* **Task goal**
Of all the lines in the entries below, give again exactly those starting at the line containing "assert (storable e)" and ending at the line containing "as [bytes|] eqn:E.", both ends included, and no others.

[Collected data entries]
_ _ _ _ _

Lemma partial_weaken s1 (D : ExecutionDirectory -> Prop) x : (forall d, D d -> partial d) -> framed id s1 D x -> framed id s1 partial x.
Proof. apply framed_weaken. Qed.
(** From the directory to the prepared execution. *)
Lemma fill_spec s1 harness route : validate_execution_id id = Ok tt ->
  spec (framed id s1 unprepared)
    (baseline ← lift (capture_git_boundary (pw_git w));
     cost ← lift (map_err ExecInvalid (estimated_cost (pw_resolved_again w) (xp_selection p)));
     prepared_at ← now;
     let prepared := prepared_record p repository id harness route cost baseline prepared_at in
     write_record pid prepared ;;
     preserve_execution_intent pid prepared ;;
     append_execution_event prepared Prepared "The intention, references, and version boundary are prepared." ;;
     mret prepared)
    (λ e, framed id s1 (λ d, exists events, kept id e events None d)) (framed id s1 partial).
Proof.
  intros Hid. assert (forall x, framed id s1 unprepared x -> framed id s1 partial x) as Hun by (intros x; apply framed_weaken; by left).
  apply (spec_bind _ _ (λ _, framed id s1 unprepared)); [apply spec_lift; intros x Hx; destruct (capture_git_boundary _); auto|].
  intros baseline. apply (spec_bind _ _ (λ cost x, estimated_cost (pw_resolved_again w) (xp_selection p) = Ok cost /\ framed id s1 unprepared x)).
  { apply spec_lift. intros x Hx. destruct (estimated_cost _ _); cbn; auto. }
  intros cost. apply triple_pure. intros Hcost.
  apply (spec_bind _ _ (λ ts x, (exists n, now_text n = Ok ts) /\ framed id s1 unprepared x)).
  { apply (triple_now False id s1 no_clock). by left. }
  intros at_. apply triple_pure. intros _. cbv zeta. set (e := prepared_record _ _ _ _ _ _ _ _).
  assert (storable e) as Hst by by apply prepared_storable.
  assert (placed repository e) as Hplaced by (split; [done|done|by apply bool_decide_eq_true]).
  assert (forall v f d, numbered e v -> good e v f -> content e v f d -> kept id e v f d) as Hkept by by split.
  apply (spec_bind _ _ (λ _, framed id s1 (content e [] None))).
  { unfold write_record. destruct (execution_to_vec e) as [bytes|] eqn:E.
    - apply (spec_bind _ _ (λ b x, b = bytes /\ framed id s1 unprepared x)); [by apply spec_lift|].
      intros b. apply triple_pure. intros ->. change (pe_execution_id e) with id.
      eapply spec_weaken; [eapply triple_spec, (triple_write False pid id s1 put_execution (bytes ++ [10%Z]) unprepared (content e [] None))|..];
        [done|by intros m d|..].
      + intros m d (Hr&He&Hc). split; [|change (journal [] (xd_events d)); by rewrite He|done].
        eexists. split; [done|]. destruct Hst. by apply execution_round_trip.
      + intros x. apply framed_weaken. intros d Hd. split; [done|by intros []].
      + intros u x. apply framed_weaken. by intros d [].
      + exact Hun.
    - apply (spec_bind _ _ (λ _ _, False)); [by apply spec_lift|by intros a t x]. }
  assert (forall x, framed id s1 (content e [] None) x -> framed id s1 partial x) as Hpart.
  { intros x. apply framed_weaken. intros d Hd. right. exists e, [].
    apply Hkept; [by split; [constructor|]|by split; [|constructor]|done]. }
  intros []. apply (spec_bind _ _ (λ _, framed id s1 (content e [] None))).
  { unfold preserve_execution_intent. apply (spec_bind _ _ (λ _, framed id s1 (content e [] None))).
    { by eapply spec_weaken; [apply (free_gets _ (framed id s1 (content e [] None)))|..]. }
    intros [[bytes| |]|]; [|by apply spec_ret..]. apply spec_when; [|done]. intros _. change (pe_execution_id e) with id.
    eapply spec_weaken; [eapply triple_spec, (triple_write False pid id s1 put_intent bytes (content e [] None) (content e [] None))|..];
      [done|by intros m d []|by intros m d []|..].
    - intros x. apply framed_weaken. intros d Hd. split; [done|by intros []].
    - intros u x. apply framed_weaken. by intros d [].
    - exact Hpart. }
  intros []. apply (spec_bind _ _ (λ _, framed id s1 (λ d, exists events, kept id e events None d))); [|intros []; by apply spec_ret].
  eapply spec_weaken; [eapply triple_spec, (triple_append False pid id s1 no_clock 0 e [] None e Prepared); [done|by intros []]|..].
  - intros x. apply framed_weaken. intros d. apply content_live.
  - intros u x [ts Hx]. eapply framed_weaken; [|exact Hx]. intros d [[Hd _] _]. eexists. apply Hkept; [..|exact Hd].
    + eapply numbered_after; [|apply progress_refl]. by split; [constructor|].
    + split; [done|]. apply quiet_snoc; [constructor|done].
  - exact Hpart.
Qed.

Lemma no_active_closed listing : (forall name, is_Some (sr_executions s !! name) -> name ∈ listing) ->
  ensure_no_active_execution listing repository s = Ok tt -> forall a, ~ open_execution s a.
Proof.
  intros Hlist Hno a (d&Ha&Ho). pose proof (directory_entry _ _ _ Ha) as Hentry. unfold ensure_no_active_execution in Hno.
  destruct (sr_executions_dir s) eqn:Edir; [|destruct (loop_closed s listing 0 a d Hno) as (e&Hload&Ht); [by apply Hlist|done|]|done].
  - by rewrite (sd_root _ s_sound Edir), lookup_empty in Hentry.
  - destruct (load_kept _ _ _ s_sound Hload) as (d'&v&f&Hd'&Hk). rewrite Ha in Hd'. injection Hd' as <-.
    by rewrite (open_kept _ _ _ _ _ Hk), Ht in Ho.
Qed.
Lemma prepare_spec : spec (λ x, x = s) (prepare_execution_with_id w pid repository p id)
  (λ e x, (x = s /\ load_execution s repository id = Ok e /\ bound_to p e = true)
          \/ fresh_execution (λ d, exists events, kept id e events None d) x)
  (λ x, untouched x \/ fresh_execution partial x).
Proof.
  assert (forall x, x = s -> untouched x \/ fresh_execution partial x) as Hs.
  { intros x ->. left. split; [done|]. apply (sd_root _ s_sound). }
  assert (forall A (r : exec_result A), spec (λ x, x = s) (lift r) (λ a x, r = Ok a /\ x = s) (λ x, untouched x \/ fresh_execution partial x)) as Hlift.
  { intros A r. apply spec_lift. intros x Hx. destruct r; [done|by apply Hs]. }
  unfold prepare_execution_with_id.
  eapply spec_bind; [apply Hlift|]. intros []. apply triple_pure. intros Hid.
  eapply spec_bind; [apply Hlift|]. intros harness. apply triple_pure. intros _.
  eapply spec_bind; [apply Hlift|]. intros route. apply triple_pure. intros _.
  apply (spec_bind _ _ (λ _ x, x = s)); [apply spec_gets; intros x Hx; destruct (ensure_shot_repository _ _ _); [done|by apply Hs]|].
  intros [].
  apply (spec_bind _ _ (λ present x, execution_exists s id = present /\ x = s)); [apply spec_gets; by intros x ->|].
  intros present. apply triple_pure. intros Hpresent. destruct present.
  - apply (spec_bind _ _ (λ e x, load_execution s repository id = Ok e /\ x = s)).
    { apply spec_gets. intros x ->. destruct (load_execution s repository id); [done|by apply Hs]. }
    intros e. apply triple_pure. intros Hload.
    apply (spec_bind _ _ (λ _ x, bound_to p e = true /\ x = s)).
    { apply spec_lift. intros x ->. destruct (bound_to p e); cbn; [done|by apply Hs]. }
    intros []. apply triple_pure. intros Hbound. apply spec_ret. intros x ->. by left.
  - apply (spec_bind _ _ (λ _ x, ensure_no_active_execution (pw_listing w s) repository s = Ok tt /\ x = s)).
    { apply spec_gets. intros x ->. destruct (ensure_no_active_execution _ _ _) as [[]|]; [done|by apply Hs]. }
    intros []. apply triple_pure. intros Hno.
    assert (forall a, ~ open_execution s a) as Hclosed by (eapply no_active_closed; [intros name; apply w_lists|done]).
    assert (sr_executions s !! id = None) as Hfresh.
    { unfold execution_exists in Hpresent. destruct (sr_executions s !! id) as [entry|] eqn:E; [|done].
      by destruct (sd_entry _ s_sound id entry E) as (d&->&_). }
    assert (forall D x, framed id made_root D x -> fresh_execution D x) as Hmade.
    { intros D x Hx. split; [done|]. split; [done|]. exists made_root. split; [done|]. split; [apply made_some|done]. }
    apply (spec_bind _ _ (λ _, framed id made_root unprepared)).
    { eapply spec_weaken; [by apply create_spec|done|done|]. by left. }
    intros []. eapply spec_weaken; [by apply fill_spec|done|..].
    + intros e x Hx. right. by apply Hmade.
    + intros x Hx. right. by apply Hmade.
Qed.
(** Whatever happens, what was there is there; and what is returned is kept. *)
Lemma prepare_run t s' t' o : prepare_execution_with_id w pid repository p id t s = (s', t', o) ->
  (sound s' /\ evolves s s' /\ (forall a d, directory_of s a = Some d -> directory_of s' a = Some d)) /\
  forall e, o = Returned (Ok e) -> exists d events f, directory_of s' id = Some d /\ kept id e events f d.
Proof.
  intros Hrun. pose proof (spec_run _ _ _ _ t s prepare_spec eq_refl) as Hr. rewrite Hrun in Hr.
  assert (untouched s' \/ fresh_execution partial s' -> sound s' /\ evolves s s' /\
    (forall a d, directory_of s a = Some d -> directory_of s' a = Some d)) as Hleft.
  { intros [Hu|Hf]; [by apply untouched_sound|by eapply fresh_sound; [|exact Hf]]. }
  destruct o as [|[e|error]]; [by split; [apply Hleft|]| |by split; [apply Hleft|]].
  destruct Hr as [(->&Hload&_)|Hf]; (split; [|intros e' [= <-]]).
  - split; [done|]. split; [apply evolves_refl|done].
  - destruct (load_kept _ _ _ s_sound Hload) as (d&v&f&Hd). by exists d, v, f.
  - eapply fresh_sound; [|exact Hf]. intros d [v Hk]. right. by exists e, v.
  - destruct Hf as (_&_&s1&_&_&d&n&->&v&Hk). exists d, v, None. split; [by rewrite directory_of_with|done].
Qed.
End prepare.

_ _ _ _ _

* **Solution**
  assert (storable e) as Hst by by apply prepared_storable.
  assert (placed repository e) as Hplaced by (split; [done|done|by apply bool_decide_eq_true]).
  assert (forall v f d, numbered e v -> good e v f -> content e v f d -> kept id e v f d) as Hkept by by split.
  apply (spec_bind _ _ (λ _, framed id s1 (content e [] None))).
  { unfold write_record. destruct (execution_to_vec e) as [bytes|] eqn:E.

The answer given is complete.